The results show that the current intensity of tourism-based cultural service flow is mainly dominated by intracoupling (0.46), which is higher than that of telecoupling (0.34) and pericoupling (0.20). Most provinces (19) are characterized by the dominance of intracoupling in the flow of cultural services, that is, tourists prefer intra-provincial tourism. The flow of cultural services also presents significant spatial differences and cluster effects. For example, the northeast region shows obvious telecoupling characteristics. In contrast, intracoupling is more significant in southwest China (such as Yunnan, Sichuan, Guizhou, and Guangxi) and southern China (such as Hainan).

Fig. 1. Metacoupling framework concerning the CESF and tourism cross-provinces. Intracoupling, pericoupling and telecoupling, as a whole, are called metacoupling.
The study also reveals the differences in the flow of cultural services across different ecosystems. About one third of tourists choose to obtain cultural services from forest ecosystem (Fig. 2); Tourists who prefer desert ecosystem cultural services account for 9.80%, which is higher than that of ocean (7.96%) and wetland ecosystem (4.78%). Meanwhile, desert oasis and cryosphere ecosystems are more attractive to tourists who are farther away from these locations, thus standing out in cross-provincial coupling, while forests and urban landscapes are more prominent in intra-provincial tourism.
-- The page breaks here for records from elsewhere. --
(* ===== verification/Soroban.v ===== *)
(** * The Soroban host as the contracts see it

    What a contract uses of [soroban_sdk]: addresses and symbols, fixed-width
    integers with checked arithmetic, the ledger time, [require_auth], the
    contract's own storage, events, panics and typed errors, and calls to
    token contracts.  A contract function is a value of the monad [M]: it
    reads the environment of the invocation and maps the world (storage,
    token ledger, event log) to an outcome.  A panic and a returned error
    both roll the invocation back, so they carry no world. *)

From stdpp Require Import gmap strings list fin_maps.
From S2P Require Import Prelude.
Open Scope Z_scope.

(** ** Addresses, symbols, strings *)

(** An [Address] is compared and used as a storage key, nothing else. *)
Record Address := mkAddress { strkey : string }.

#[global] Instance Address_eq_dec : EqDecision Address.
Proof. solve_decision. Defined.
#[global] Instance Address_countable : Countable Address.
Proof. apply (inj_countable' strkey mkAddress). by intros []. Defined.
#[global] Instance Address_inhabited : Inhabited Address := populate (mkAddress "").

(** [Symbol] and [String] of the SDK. *)
Abbreviation Symbol := string.

(** ** Fixed-width integers

    Every integer is a [Z]; an operation names its width.  The release
    profile sets [overflow-checks = true], so the plain operators panic on
    overflow exactly where [checked_*] returns [None]. *)

Inductive IntTy := U32 | U64 | U128 | I128.

Definition int_min (ty : IntTy) : Z :=
  match ty with U32 | U64 | U128 => 0 | I128 => - 2 ^ 127 end.

Definition int_max (ty : IntTy) : Z :=
  match ty with U32 => 2 ^ 32 - 1 | U64 => 2 ^ 64 - 1 | U128 => 2 ^ 128 - 1 | I128 => 2 ^ 127 - 1 end.

Definition in_range (ty : IntTy) (z : Z) : bool :=
  (int_min ty <=? z) && (z <=? int_max ty).

Definition checked (ty : IntTy) (z : Z) : option Z :=
  if in_range ty z then Some z else None.

Definition checked_add (ty : IntTy) (a b : Z) : option Z := checked ty (a + b).
Definition checked_sub (ty : IntTy) (a b : Z) : option Z := checked ty (a - b).
Definition checked_mul (ty : IntTy) (a b : Z) : option Z := checked ty (a * b).

Definition saturate (ty : IntTy) (z : Z) : Z := Z.max (int_min ty) (Z.min z (int_max ty)).
Definition saturating_add (ty : IntTy) (a b : Z) : Z := saturate ty (a + b).
Definition saturating_sub (ty : IntTy) (a b : Z) : Z := saturate ty (a - b).
Definition saturating_mul (ty : IntTy) (a b : Z) : Z := saturate ty (a * b).

Lemma checked_Some ty z z' : checked ty z = Some z' ↔ z' = z ∧ int_min ty ≤ z ≤ int_max ty.
Proof.
  unfold checked, in_range.
  destruct (int_min ty <=? z) eqn:E1, (z <=? int_max ty) eqn:E2; simpl; zbool;
    split; intros; destruct_and?; simplify_eq; try lia; split; auto with lia.
Qed.

Lemma checked_in ty z : int_min ty ≤ z ≤ int_max ty → checked ty z = Some z.
Proof. intros Hz. by apply checked_Some. Qed.

Lemma checked_add_Some ty a b c :
  checked_add ty a b = Some c ↔ c = a + b ∧ int_min ty ≤ a + b ≤ int_max ty.
Proof. apply checked_Some. Qed.
Lemma checked_sub_Some ty a b c :
  checked_sub ty a b = Some c ↔ c = a - b ∧ int_min ty ≤ a - b ≤ int_max ty.
Proof. apply checked_Some. Qed.
Lemma checked_mul_Some ty a b c :
  checked_mul ty a b = Some c ↔ c = a * b ∧ int_min ty ≤ a * b ≤ int_max ty.
Proof. apply checked_Some. Qed.
(* ===== verification/TokenVesting.v ===== *)
(** * contracts/token-vesting: linear vesting with cliffs

    State, operations, invariant and theorems of the [TokenVesting] contract
    (src/contracts/token-vesting/src/lib.rs). *)

From stdpp Require Import gmap strings list fin_maps.
From S2P Require Import Prelude Soroban TokenModel.
Open Scope Z_scope.

(** ** Data *)

Definition BPS_DENOMINATOR : Z := 10000.
Definition MAX_PENALTY_BPS : Z := 10000.
Definition MAX_BATCH_SIZE : Z := 50.

Record VestingSchedule := mkVestingSchedule {
  vs_schedule_id : Z;
  vs_token : Address;
  vs_funder : Address;
  vs_beneficiary : Address;
  vs_total_amount : Z;
  vs_claimed_amount : Z;
  vs_start_time : Z;
  vs_cliff_time : Z;
  vs_end_time : Z;
  vs_revocable : bool;
  vs_early_withdrawal_allowed : bool;
  vs_early_penalty_bps : Z;
  vs_active : bool;
  vs_created_at : Z;
  vs_updated_at : Z;
  vs_last_claimed_at : Z;
}.

Record EarlyWithdrawalResult := mkEarlyWithdrawalResult {
  ew_schedule_id : Z;
  ew_vested_paid : Z;
  ew_unvested_paid : Z;
  ew_penalty_amount : Z;
  ew_total_paid : Z;
}.

(** The contract's storage: one field per constructor of [DataKey]. *)
Record State := mkState {
  Admin : option Address;
  ScheduleCounter : option Z;
  Schedule : gmap Z VestingSchedule;
  BeneficiarySchedules : gmap Address (list Z);
  ReentrancyLock : option bool;
}.

Inductive Event :=
| vest_init (admin : Address)
| vest_bat (funder token : Address) (count total_amount : Z)
| vest_bcl (beneficiary : Address) (total_paid : Z)
| vest_ear (schedule_id : Z) (beneficiary : Address) (total_paid penalty_amount : Z)
    (funder : Address)
| vest_mod (schedule_id : Z) (admin : Address)
| vest_add (schedule_id : Z) (funder : Address) (additional_amount : Z)
| vest_rev (schedule_id : Z) (admin : Address) (refund_amount : Z)
| vest_new (schedule_id : Z) (funder beneficiary : Address) (total_amount : Z)
| vest_clm (schedule_id : Z) (beneficiary : Address) (claimable : Z).

Ltac mred v ::= eval cbn [store ledger log Admin ScheduleCounter Schedule BeneficiarySchedules
  ReentrancyLock vs_schedule_id vs_token vs_funder vs_beneficiary vs_total_amount
  vs_claimed_amount vs_start_time vs_cliff_time vs_end_time vs_revocable
  vs_early_withdrawal_allowed vs_early_penalty_bps vs_active vs_created_at vs_updated_at
  vs_last_claimed_at] in v.

Section contract.
Context `{TokenHost}.

Local Abbreviation C := (M State Empty_set Event).

(** ** Internal helpers *)

Definition validate_amount (amount : Z) : C () :=
  panic_if (amount <=? 0) "Amount must be positive".

Definition validate_penalty (penalty_bps : Z) : C () :=
  panic_if (penalty_bps >? MAX_PENALTY_BPS) "Penalty exceeds 100%".

Definition validate_timing (start_time cliff_duration_seconds duration_seconds : Z) : C () :=
  panic_if (duration_seconds =? 0) "Duration must be positive";;
  panic_if (cliff_duration_seconds >? duration_seconds) "Cliff cannot exceed duration";;
  expect (checked_add U64 start_time cliff_duration_seconds) "Cliff timestamp overflow";;
  expect (checked_add U64 start_time duration_seconds) "End timestamp overflow";;
  mret tt.

Definition admin : C Address :=
  a ← gets Admin; expect a "Contract not initialized".

Definition assert_admin (caller : Address) : C () :=
  a ← admin;
  panic_if (bool_decide (caller ≠ a)) "Unauthorized: caller is not admin".

Definition enter_non_reentrant : C () :=
  locked ← gets (λ s, default false (ReentrancyLock s));
  panic_if locked "Reentrant call blocked";;
  modify (λ s, {| s with ReentrancyLock := Some true |}).

Definition exit_non_reentrant : C () :=
  modify (λ s, {| s with ReentrancyLock := Some false |}).

Definition transfer_token_unchecked (token from to : Address) (amount : Z) : C () :=
  panic_if (amount <=? 0) "Transfer amount must be positive";;
  token_transfer token from to amount.

Definition transfer_token (token from to : Address) (amount : Z) : C () :=
  enter_non_reentrant;;
  transfer_token_unchecked token from to amount;;
  exit_non_reentrant.

Definition next_schedule_id : C Z :=
  current ← gets (λ s, default 0 (ScheduleCounter s));
  next ← expect (checked_add U64 current 1) "Schedule ID overflow";
  modify (λ s, {| s with ScheduleCounter := Some next |});;
  mret next.

Definition load_schedule (schedule_id : Z) : C VestingSchedule :=
  panic_if (schedule_id =? 0) "Invalid schedule ID";;
  o ← gets (λ s, Schedule s !! schedule_id);
  expect o "Schedule not found".

Definition beneficiary_schedule_ids (beneficiary : Address) : C (list Z) :=
  gets (λ s, default [] (BeneficiarySchedules s !! beneficiary)).

Definition add_beneficiary_schedule (beneficiary : Address) (schedule_id : Z) : C () :=
  schedule_ids ← beneficiary_schedule_ids beneficiary;
  modify (λ s, {| s with BeneficiarySchedules :=
    <[beneficiary := schedule_ids ++ [schedule_id]]> (BeneficiarySchedules s) |}).

Definition remove_beneficiary_schedule (beneficiary : Address) (schedule_id : Z) : C () :=
  schedule_ids ← beneficiary_schedule_ids beneficiary;
  modify (λ s, {| s with BeneficiarySchedules :=
    <[beneficiary := remove_first schedule_id schedule_ids]> (BeneficiarySchedules s) |}).

Definition set_schedule (schedule_id : Z) (schedule : VestingSchedule) : C () :=
  modify (λ s, {| s with Schedule := <[schedule_id := schedule]> (Schedule s) |}).

Definition vested_for (schedule : VestingSchedule) (timestamp : Z) : C Z :=
  if (timestamp <? vs_cliff_time schedule) || (timestamp <=? vs_start_time schedule) then mret 0
  else if timestamp >=? vs_end_time schedule then mret (vs_total_amount schedule)
  else
    elapsed ← expect (checked_sub U64 timestamp (vs_start_time schedule))
                "Timestamp before schedule start";
    duration ← expect (checked_sub U64 (vs_end_time schedule) (vs_start_time schedule))
                "Schedule end before start";
    if duration =? 0 then mret (vs_total_amount schedule)
    else
      p ← expect (checked_mul I128 (vs_total_amount schedule) elapsed)
            "Vesting multiplication overflow";
      mret (p `quot` duration).

Definition claimable_from_vested (schedule : VestingSchedule) (vested : Z) : C Z :=
  if vested <=? vs_claimed_amount schedule then mret 0
  else expect (checked_sub I128 vested (vs_claimed_amount schedule)) "Claimable underflow".

Definition calculate_penalty (unvested penalty_bps : Z) : C Z :=
  if (unvested <=? 0) || (penalty_bps =? 0) then mret 0
  else
    p ← expect (checked_mul I128 unvested penalty_bps) "Penalty multiplication overflow";
    mret (p `quot` BPS_DENOMINATOR).
(* ===== verification/TokenVestingProofs.v ===== *)
(** * contracts/token-vesting: invariant and theorems

    The vesting curve as a mathematical function, what each operation of
    [TokenVesting] does to the storage and to the token ledger, the invariant
    that every operation preserves, and the theorems drawn from it. *)

From stdpp Require Import gmap strings list fin_maps.
From S2P Require Import Prelude Soroban TokenModel TokenVesting.
Open Scope Z_scope.

(** ** Specification of the vesting curve

    The amount vested at time [t]: nothing before the cliff, everything from
    the end on, and the exact linear share, rounded down, in between. *)

Definition vested_spec (s : VestingSchedule) (t : Z) : Z :=
  if (t <? vs_cliff_time s) || (t <=? vs_start_time s) then 0
  else if vs_end_time s <=? t then vs_total_amount s
  else (vs_total_amount s * (t - vs_start_time s)) `div` (vs_end_time s - vs_start_time s).

Lemma vested_spec_bounds s t :
  0 ≤ vs_total_amount s → 0 ≤ vested_spec s t ≤ vs_total_amount s.
Proof.
  intros Ht. unfold vested_spec.
  destruct (t <? vs_cliff_time s) eqn:E1, (t <=? vs_start_time s) eqn:E2; simpl; try lia.
  destruct (vs_end_time s <=? t) eqn:E3; zbool; [lia|]. split.
  - apply Z.div_pos; nia.
  - apply div_le_of_le_mul; nia.
Qed.

Lemma vested_spec_mono s t1 t2 :
  0 ≤ vs_total_amount s → t1 ≤ t2 → vested_spec s t1 ≤ vested_spec s t2.
Proof.
  intros Ht Hle. pose proof (vested_spec_bounds s t1 Ht). pose proof (vested_spec_bounds s t2 Ht).
  unfold vested_spec in *.
  destruct (t1 <? vs_cliff_time s) eqn:E1, (t1 <=? vs_start_time s) eqn:E2; simpl in *; try lia.
  destruct (t2 <? vs_cliff_time s) eqn:E3, (t2 <=? vs_start_time s) eqn:E4; simpl in *; zbool; try lia.
  destruct (vs_end_time s <=? t1) eqn:E5, (vs_end_time s <=? t2) eqn:E6; zbool; try lia.
  apply Z.div_le_mono; nia.
Qed.

(** A larger total vests at least as much. *)
Lemma vested_spec_total_mono s s' t :
  vs_cliff_time s' = vs_cliff_time s → vs_start_time s' = vs_start_time s →
  vs_end_time s' = vs_end_time s → vs_total_amount s ≤ vs_total_amount s' →
  vested_spec s t ≤ vested_spec s' t.
Proof.
  intros Hc Hs He Ht. unfold vested_spec. rewrite Hc, Hs, He.
  destruct ((t <? _) || _) eqn:E1; [done|]. destruct (vs_end_time s <=? t) eqn:E2; [done|].
  zbool. apply Z.div_le_mono; nia.
Qed.

(** ** What the helpers do when they succeed *)

Section specs.
Context `{TokenHost}.
Implicit Types (w : World State Event) (e : Env).

Lemma vested_for_spec s t e w v w' :
  0 ≤ vs_total_amount s →
  vested_for s t e w = Ok (v, w') → v = vested_spec s t ∧ w' = w.
Proof.
  intros Ht Hr. unfold vested_for in Hr. unfold vested_spec.
  rewrite Z.geb_leb in Hr. minv Hr; try done; arith; [lia|].
  split; [|done]. apply quot_div_nonneg; [nia|lia].
Qed.

(** [vested_for] returns whenever the product fits, hence always when
    [total_amount * (end - start)] does. *)
Lemma vested_for_total s t e w :
  0 ≤ vs_total_amount s → 0 ≤ vs_start_time s < vs_end_time s →
  0 ≤ t ≤ int_max U64 → vs_end_time s ≤ int_max U64 →
  vs_total_amount s * (vs_end_time s - vs_start_time s) ≤ int_max I128 →
  vested_for s t e w = Ok (vested_spec s t, w).
Proof.
  intros Ht Hse Hti He Hmul. unfold vested_for, vested_spec. rewrite Z.geb_leb.
  destruct (_ || _) eqn:E1; [done|]. destruct (vs_end_time s <=? t) eqn:E2; [done|].
  zbool. cbn [int_max] in *.
  unfold mbind, M_bind, expect.
  rewrite (proj2 (checked_sub_Some U64 t (vs_start_time s) _)) by (split; [done|cbn; lia]).
  rewrite (proj2 (checked_sub_Some U64 (vs_end_time s) (vs_start_time s) _))
    by (split; [done|cbn; lia]).
  rewrite (proj2 (checked_mul_Some I128 (vs_total_amount s) (t - vs_start_time s) _))
    by (split; [done|cbn; nia]).
  destruct (_ =? 0) eqn:E3; zbool; [lia|]. unfold mret, M_ret. do 2 f_equal.
  apply quot_div_nonneg; nia.
Qed.

Lemma claimable_from_vested_spec s v e w c w' :
  claimable_from_vested s v e w = Ok (c, w') →
  c = Z.max 0 (v - vs_claimed_amount s) ∧ w' = w.
Proof.
  intros Hr. minv Hr using claimable_from_vested; arith; split; auto; lia.
Qed.

Lemma calculate_penalty_spec u bps e w p w' :
  0 ≤ u → 0 ≤ bps ≤ MAX_PENALTY_BPS →
  calculate_penalty u bps e w = Ok (p, w') →
  p = (u * bps) `div` BPS_DENOMINATOR ∧ 0 ≤ p ≤ u ∧ w' = w.
Proof.
  unfold MAX_PENALTY_BPS, BPS_DENOMINATOR. intros Hu Hb Hr.
  minv Hr using calculate_penalty.
  - apply orb_prop in Hc as [Hc|Hc]; zbool.
    + assert (u = 0) as -> by lia. done.
    + subst. rewrite Z.mul_0_r. split; [done|]. split; [lia|done].
  - arith. unfold BPS_DENOMINATOR. rewrite quot_div_nonneg by nia.
    split; [done|]. split; [|done]. split; [apply Z.div_pos; nia|].
    apply div_le_of_le_mul; nia.
Qed.

Lemma vesting_transfer_token_spec tk from to n e w u w' :
  transfer_token tk from to n e w = Ok (u, w') →
  0 < n ∧ default false (ReentrancyLock (store w)) = false ∧
  ∃ l', tok_transfer e (ledger w) tk from to n = Some l' ∧
        w' = mkWorld {| (store w) with ReentrancyLock := Some false |} l' (log w).
Proof.
  intros Hr. unfold transfer_token, enter_non_reentrant, transfer_token_unchecked,
    exit_non_reentrant in Hr. minv Hr. arith. eauto 10.
Qed.

Lemma load_schedule_spec id e w s w' :
  load_schedule id e w = Ok (s, w') → Schedule (store w) !! id = Some s ∧ w' = w.
Proof. intros Hr. minv Hr using load_schedule. done. Qed.

Lemma set_schedule_spec id s e w u w' :
  set_schedule id s e w = Ok (u, w') →
  w' = {| w with store := {| (store w) with Schedule := <[id := s]> (Schedule (store w)) |} |}.
Proof. intros Hr. by minv Hr using set_schedule. Qed.

Lemma vesting_assert_admin_spec a e w u w' :
  assert_admin a e w = Ok (u, w') → Admin (store w) = Some a ∧ w' = w.
Proof. intros Hr. unfold assert_admin, admin in Hr. minv Hr. arith. done. Qed.

Lemma validate_timing_spec s c d e w u w' :
  validate_timing s c d e w = Ok (u, w') →
  d ≠ 0 ∧ c ≤ d ∧ s + c ≤ int_max U64 ∧ s + d ≤ int_max U64 ∧ w' = w.
Proof. intros Hr. minv Hr using validate_timing. arith. split_and!; lia || done. Qed.
End specs.

(** ** The invariant

    [owed s] is what the contract still holds for schedule [s]; the
    liability in a token is the sum over the schedules in that token. *)

Definition owed (s : VestingSchedule) : Z := vs_total_amount s - vs_claimed_amount s.

Definition liability (tk : Address) (st : State) : Z :=
  msum (λ _ s, if bool_decide (vs_token s = tk) then owed s else 0) (Schedule st).

(** A well-formed schedule, at time [t], in the contract at [self]. *)
Record sched_ok (self : Address) (t : Z) (counter id : Z) (s : VestingSchedule) : Prop := {
  so_id : vs_schedule_id s = id;
  so_range : 1 ≤ id ≤ counter;
  so_cliff : vs_start_time s ≤ vs_cliff_time s ≤ vs_end_time s;
  so_times : vs_start_time s < vs_end_time s;
  so_penalty : 0 ≤ vs_early_penalty_bps s ≤ MAX_PENALTY_BPS;
  so_amounts : 0 ≤ vs_claimed_amount s ≤ vs_total_amount s;
  so_vested : vs_active s = true → vs_claimed_amount s ≤ vested_spec s t;
  so_settled : vs_active s = false → vs_claimed_amount s = vs_total_amount s;
  so_funder : vs_funder s ≠ self;
}.

Record inv `{TokenHost} (self : Address) (t : Z) (st : State) (l : Ledger) : Prop := {
  inv_admin : is_Some (Admin st);
  inv_lock : ReentrancyLock st = Some false;
  inv_counter : 0 ≤ default 0 (ScheduleCounter st);
  inv_sched id s : Schedule st !! id = Some s →
    sched_ok self t (default 0 (ScheduleCounter st)) id s;
  inv_index b id : id ∈ default [] (BeneficiarySchedules st !! b) ↔
    ∃ s, Schedule st !! id = Some s ∧ vs_beneficiary s = b;
  inv_nodup b : NoDup (default [] (BeneficiarySchedules st !! b));
  inv_solvent tk : liability tk st ≤ tok_balance l tk self;
}.

Lemma sched_ok_mono self t t' c c' id s :
  t ≤ t' → c ≤ c' → sched_ok self t c id s → sched_ok self t' c' id s.
Proof.
  intros Ht Hc []. split; try done; [lia|].
  intros Ha. etransitivity; [by apply so_vested0|]. apply vested_spec_mono; lia.
Qed.

Section invariant.
Context `{Laws : TokenLaws}.
Implicit Types (w : World State Event) (e : Env) (st : State) (l : Ledger).

Lemma vesting_inv_mono self t t' st l l' :
  t ≤ t' → (∀ tk, tok_balance l tk self ≤ tok_balance l' tk self) →
  inv self t st l → inv self t' st l'.
Proof.
  intros Ht Hl []. split; eauto.
  - intros id s Hs. eapply sched_ok_mono; [done| |eauto]. done.
  - intros tk. etransitivity; eauto.
Qed.

(** Replacing one schedule keeps the invariant when the new one is well
    formed, keeps its token, is listed under its beneficiary only, and the
    contract's balance changes by at least what the schedule's claim does. *)
Lemma inv_replace_gen self t st l st' l' id s s' :
  inv self t st l →
  Schedule st !! id = Some s →
  Admin st' = Admin st → ReentrancyLock st' = Some false →
  ScheduleCounter st' = ScheduleCounter st →
  Schedule st' = <[id := s']> (Schedule st) →
  (∀ b i, i ∈ default [] (BeneficiarySchedules st' !! b) ↔
     if bool_decide (i = id) then b = vs_beneficiary s'
     else i ∈ default [] (BeneficiarySchedules st !! b)) →
  (∀ b, NoDup (default [] (BeneficiarySchedules st' !! b))) →
  vs_token s' = vs_token s →
  sched_ok self t (default 0 (ScheduleCounter st)) id s' →
  (∀ tk, tok_balance l tk self + (if bool_decide (tk = vs_token s) then owed s' - owed s else 0)
         ≤ tok_balance l' tk self) →
  inv self t st' l'.
Proof.
  intros Hinv Hs Ha Hlk Hc Hsch Hidx Hnd Htk Hok Hbal. destruct Hinv. split.
  - by rewrite Ha.
  - done.
  - by rewrite Hc.
  - rewrite Hsch, Hc. intros id' s0 [[<- <-]|[Hne Hl]]%lookup_insert_Some; eauto.
  - intros b i. rewrite Hidx, Hsch. case_bool_decide as Hd.
    + subst. rewrite lookup_insert_eq. naive_solver.
    + by rewrite inv_index0, lookup_insert_ne.
  - done.
  - intros tk. specialize (inv_solvent0 tk). specialize (Hbal tk). unfold liability in *.
    rewrite Hsch, (msum_insert_update _ _ _ _ _ Hs), Htk.
    repeat case_bool_decide; simplify_eq; lia.
Qed.
(* ===== verification/EscrowProofs.v ===== *)
(** * contracts/escrow: invariant and theorems

    The signer set and threshold, the life cycle of queued transactions, the
    guards of execution, the rate limiter, and that token escrows are always
    backed by the contract's balance. *)

From stdpp Require Import gmap strings list fin_maps.
From S2P Require Import Prelude Soroban TokenModel AccessControl Escrow.
Open Scope Z_scope.

(** ** Vectors *)

Lemma try_index_of_Some vec item i :
  try_index_of vec item = Some i → item ∈ vec ∧ delete i vec = remove_first item vec.
Proof.
  unfold try_index_of. intros Hi. apply fmap_Some in Hi as ([j x] & Hf & ->). simpl.
  revert j Hf. induction vec as [|y vec IH]; intros j Hf; [done|].
  simpl in Hf. simpl. case_decide as Hd.
  - simplify_eq. rewrite bool_decide_eq_true_2 by done. split; [by left|done].
  - rewrite bool_decide_eq_false_2 by done.
    apply fmap_Some in Hf as ([k z] & Hf & ?); simplify_eq/=.
    destruct (IH _ Hf) as [Hin Hdel]. split; [by right|]. by rewrite Hdel.
Qed.

Lemma try_index_of_is_Some vec item : is_Some (try_index_of vec item) ↔ item ∈ vec.
Proof.
  unfold try_index_of. rewrite fmap_is_Some. split.
  - intros [[i x] Hf]. apply list_find_Some in Hf as (Hi & -> & _). by eapply list_elem_of_lookup_2.
  - intros Hin. by eapply list_find_elem_of.
Qed.

Lemma has_repeat_false l : has_repeat l = false → NoDup l.
Proof.
  induction l as [|x l IH]; simpl; intros Hr; [constructor|].
  apply orb_false_elim in Hr as [Hx Hl]. constructor; [|auto].
  intros Hin. apply not_true_iff_false in Hx. apply Hx. apply existsb_exists.
  exists x. split; [by apply list_elem_of_In|]. by apply bool_decide_eq_true_2.
Qed.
Fig. 2. The geospatial pattern of CESF and its performances across different ecosystems.
Tourists’ preferences for geographical, economic, and social factors exhibited fluctuating inverted-V shaped patterns, with the highest emotional value observed in the pericoupling state, which indicates that CESF in neighboring provinces is more likely to satisfy tourists’ emotional needs. Under the telecoupling mode, tourists prefer to experience the local regional folk culture. Meanwhile, economic conditions are an important factor determining how far tourists choose to travel.
The above research results have been published in the journal Applied Geography in the form of a paper titled “Unveiling interprovincial geographic patterns of 5A-level tourism cultural ecosystem service flows and tourist preferences in China's metacoupled systems”. Liu Tao, a Ph.D. student of Class 2022 in the Tsinghua DESS, is the first author of this paper, and Associate Professor Yu Le is the corresponding author. Co-authors include researchers from Tsinghua University, Michigan State University, the University of Hong Kong and Shanxi University.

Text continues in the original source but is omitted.